**Requirement:** Every line of the records below that has the word "apiKey" should be copied.

**Raw data:**
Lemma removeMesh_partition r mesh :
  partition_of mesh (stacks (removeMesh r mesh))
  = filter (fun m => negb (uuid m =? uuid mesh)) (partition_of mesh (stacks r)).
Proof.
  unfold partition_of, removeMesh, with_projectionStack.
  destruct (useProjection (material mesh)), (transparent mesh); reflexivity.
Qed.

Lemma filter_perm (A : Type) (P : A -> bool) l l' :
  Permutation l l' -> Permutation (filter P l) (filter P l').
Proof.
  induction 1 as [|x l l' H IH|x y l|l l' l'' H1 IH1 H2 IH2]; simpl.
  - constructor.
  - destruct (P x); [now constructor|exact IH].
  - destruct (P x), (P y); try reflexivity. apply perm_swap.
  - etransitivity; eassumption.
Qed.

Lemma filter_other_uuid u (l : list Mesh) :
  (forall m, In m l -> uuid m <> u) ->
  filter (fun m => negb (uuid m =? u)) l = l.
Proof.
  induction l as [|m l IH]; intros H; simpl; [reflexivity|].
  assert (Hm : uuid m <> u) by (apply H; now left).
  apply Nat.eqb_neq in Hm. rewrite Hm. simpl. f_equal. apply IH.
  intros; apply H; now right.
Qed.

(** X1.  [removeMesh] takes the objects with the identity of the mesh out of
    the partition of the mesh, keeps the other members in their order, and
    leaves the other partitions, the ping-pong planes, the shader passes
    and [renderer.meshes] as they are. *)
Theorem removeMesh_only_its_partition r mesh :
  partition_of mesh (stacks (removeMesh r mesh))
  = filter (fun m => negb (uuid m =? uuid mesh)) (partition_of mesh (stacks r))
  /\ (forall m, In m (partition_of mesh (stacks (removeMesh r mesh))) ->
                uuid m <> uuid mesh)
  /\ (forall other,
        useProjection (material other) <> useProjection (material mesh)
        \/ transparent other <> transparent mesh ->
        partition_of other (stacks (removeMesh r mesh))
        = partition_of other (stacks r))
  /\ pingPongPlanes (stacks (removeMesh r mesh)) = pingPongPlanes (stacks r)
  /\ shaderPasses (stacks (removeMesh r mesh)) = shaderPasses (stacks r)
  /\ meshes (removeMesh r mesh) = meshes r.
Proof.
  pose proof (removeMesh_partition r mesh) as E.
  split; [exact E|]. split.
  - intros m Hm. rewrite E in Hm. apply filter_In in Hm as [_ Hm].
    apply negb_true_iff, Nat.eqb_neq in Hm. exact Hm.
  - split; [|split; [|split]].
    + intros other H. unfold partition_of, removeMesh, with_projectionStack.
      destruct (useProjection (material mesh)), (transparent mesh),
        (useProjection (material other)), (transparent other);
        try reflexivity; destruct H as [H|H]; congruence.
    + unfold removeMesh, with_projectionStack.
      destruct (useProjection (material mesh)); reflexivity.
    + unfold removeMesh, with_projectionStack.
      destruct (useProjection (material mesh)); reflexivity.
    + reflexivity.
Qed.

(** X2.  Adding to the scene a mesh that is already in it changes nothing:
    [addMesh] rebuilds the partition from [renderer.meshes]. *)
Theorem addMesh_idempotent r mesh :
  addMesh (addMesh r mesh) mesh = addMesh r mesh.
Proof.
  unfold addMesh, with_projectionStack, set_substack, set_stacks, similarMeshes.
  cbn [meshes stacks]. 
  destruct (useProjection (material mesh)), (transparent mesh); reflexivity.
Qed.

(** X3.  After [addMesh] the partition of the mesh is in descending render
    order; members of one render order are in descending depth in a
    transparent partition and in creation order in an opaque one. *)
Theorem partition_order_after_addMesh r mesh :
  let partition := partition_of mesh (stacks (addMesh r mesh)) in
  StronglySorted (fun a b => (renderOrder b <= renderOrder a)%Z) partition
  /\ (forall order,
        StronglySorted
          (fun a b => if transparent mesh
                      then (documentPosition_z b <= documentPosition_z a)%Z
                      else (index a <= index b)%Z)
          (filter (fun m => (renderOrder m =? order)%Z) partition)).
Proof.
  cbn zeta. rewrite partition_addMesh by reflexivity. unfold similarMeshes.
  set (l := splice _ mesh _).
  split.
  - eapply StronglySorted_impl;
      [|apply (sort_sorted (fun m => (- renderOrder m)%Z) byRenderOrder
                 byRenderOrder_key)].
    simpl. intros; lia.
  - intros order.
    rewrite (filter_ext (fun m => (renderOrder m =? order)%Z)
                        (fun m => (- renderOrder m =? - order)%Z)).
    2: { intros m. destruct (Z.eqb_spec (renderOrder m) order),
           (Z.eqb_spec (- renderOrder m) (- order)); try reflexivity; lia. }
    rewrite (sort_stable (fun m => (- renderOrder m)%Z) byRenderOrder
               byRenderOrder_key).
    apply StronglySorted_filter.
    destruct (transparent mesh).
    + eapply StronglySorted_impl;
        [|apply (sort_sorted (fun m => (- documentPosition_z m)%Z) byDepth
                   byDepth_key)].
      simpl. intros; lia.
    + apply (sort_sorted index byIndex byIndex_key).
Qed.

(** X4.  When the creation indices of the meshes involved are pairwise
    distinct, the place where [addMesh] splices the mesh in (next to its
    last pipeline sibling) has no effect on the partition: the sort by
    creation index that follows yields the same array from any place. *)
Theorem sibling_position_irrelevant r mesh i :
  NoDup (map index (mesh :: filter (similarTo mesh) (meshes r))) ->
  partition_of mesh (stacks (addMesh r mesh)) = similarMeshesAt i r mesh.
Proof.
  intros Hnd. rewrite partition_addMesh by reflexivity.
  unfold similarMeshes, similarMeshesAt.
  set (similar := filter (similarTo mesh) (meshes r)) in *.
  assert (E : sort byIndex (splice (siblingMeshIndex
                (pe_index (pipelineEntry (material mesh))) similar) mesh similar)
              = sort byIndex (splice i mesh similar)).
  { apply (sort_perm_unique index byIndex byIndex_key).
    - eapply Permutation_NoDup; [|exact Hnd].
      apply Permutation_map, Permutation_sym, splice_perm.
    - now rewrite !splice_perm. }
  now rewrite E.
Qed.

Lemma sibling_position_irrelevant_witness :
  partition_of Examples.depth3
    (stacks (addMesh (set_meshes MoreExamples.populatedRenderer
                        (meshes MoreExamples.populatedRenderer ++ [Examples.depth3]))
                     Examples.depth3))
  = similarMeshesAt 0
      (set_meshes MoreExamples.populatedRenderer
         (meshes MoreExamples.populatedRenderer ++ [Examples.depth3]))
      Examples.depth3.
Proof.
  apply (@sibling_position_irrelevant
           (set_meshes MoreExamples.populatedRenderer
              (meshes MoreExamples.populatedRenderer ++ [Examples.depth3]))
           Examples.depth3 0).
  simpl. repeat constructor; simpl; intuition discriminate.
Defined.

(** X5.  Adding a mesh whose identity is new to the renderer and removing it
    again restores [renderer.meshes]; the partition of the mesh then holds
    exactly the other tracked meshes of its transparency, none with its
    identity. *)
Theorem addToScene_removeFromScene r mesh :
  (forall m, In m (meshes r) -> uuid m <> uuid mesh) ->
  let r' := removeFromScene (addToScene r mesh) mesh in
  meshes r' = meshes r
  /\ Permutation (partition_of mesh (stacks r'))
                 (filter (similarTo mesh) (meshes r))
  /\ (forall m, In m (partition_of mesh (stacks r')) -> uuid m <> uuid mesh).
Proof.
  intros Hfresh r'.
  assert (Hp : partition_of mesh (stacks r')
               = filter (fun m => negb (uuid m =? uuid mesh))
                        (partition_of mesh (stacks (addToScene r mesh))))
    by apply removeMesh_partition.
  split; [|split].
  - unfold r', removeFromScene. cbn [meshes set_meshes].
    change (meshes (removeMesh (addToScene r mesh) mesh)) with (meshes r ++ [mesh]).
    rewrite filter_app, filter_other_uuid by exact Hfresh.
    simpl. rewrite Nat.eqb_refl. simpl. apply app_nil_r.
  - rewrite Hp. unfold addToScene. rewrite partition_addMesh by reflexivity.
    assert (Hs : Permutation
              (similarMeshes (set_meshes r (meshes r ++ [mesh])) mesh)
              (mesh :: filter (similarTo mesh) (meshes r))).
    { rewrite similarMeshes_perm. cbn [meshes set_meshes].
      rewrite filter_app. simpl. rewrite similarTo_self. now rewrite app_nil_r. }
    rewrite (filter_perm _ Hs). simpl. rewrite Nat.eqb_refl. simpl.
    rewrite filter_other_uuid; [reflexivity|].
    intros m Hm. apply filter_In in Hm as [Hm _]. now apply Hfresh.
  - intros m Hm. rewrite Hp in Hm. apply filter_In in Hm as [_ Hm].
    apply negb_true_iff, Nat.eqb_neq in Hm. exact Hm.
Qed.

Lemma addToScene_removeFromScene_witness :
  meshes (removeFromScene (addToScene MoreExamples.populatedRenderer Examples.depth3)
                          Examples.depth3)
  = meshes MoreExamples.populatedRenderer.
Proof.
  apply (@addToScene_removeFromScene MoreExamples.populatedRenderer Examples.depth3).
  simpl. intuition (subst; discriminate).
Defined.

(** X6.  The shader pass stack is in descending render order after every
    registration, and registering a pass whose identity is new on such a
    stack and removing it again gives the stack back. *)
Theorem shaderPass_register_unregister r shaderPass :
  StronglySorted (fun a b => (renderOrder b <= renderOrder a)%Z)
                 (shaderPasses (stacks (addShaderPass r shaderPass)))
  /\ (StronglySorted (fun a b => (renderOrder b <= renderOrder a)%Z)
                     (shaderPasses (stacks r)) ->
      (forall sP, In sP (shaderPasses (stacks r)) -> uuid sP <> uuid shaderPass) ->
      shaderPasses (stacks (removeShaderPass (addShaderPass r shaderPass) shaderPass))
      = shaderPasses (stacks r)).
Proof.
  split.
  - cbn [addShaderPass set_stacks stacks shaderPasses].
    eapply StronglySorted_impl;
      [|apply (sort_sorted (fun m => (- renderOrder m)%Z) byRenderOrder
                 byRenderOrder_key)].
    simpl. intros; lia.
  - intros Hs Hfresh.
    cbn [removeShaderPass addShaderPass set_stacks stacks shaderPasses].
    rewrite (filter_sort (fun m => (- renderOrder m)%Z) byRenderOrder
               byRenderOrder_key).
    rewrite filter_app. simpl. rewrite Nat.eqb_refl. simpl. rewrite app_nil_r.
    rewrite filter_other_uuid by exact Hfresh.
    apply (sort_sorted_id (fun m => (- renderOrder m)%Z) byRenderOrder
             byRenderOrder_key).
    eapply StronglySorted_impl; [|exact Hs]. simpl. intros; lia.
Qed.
...
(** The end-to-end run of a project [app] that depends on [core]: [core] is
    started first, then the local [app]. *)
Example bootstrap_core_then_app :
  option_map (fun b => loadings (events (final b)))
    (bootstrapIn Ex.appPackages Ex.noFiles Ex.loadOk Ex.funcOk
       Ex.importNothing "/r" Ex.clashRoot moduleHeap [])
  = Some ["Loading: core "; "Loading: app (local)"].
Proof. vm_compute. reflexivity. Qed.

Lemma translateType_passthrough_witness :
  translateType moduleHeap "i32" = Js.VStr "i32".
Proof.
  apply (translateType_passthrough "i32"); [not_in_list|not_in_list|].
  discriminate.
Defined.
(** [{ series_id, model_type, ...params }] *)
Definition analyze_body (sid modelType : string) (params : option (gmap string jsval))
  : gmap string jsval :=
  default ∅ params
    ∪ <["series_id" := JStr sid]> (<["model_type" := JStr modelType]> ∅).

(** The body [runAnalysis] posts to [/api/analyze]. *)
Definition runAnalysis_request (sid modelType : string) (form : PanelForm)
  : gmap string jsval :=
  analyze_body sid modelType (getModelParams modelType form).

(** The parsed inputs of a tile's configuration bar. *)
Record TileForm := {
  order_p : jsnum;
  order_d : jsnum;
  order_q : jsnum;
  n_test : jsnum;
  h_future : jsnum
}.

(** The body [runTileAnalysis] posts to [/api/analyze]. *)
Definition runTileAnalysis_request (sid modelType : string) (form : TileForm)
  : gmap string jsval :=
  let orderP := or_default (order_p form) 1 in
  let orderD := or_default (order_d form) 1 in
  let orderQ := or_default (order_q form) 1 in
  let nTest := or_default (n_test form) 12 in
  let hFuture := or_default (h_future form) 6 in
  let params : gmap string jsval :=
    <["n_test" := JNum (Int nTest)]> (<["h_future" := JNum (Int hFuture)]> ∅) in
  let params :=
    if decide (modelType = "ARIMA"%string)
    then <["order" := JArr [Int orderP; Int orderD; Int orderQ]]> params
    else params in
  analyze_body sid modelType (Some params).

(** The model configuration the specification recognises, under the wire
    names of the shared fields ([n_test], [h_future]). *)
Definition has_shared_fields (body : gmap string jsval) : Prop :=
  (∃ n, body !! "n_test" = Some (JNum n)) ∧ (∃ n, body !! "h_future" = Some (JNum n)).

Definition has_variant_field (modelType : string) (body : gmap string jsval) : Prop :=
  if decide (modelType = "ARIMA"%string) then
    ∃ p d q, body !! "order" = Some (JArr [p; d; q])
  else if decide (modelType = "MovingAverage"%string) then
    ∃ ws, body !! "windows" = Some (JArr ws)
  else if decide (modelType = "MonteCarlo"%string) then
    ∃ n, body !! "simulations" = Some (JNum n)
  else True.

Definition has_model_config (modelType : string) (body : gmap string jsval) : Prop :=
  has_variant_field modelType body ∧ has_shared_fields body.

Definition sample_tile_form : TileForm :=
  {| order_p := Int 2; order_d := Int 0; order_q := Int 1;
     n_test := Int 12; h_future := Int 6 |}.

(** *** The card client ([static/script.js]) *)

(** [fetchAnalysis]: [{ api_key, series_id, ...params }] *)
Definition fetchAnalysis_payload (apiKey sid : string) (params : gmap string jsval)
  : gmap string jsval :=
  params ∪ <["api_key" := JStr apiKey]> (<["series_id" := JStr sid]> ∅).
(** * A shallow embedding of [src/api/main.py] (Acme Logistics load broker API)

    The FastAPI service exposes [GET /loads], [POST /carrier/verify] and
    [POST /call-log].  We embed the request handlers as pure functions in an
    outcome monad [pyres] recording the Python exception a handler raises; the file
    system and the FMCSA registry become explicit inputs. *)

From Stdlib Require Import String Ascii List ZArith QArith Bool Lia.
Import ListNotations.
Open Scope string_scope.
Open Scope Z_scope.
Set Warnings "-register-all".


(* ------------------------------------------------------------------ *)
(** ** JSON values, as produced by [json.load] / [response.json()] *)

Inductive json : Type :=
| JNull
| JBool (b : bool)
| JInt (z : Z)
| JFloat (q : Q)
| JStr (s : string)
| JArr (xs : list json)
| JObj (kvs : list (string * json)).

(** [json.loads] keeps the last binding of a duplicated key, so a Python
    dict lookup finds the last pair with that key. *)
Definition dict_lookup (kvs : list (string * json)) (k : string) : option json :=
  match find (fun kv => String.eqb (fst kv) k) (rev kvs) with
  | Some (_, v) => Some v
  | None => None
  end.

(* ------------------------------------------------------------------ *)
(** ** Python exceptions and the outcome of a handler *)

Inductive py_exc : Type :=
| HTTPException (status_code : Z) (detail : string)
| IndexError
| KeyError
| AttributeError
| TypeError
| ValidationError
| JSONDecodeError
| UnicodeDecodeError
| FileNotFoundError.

**Solution to the problem:**
Definition fetchAnalysis_payload (apiKey sid : string) (params : gmap string jsval)
  params ∪ <["api_key" := JStr apiKey]> (<["series_id" := JStr sid]> ∅).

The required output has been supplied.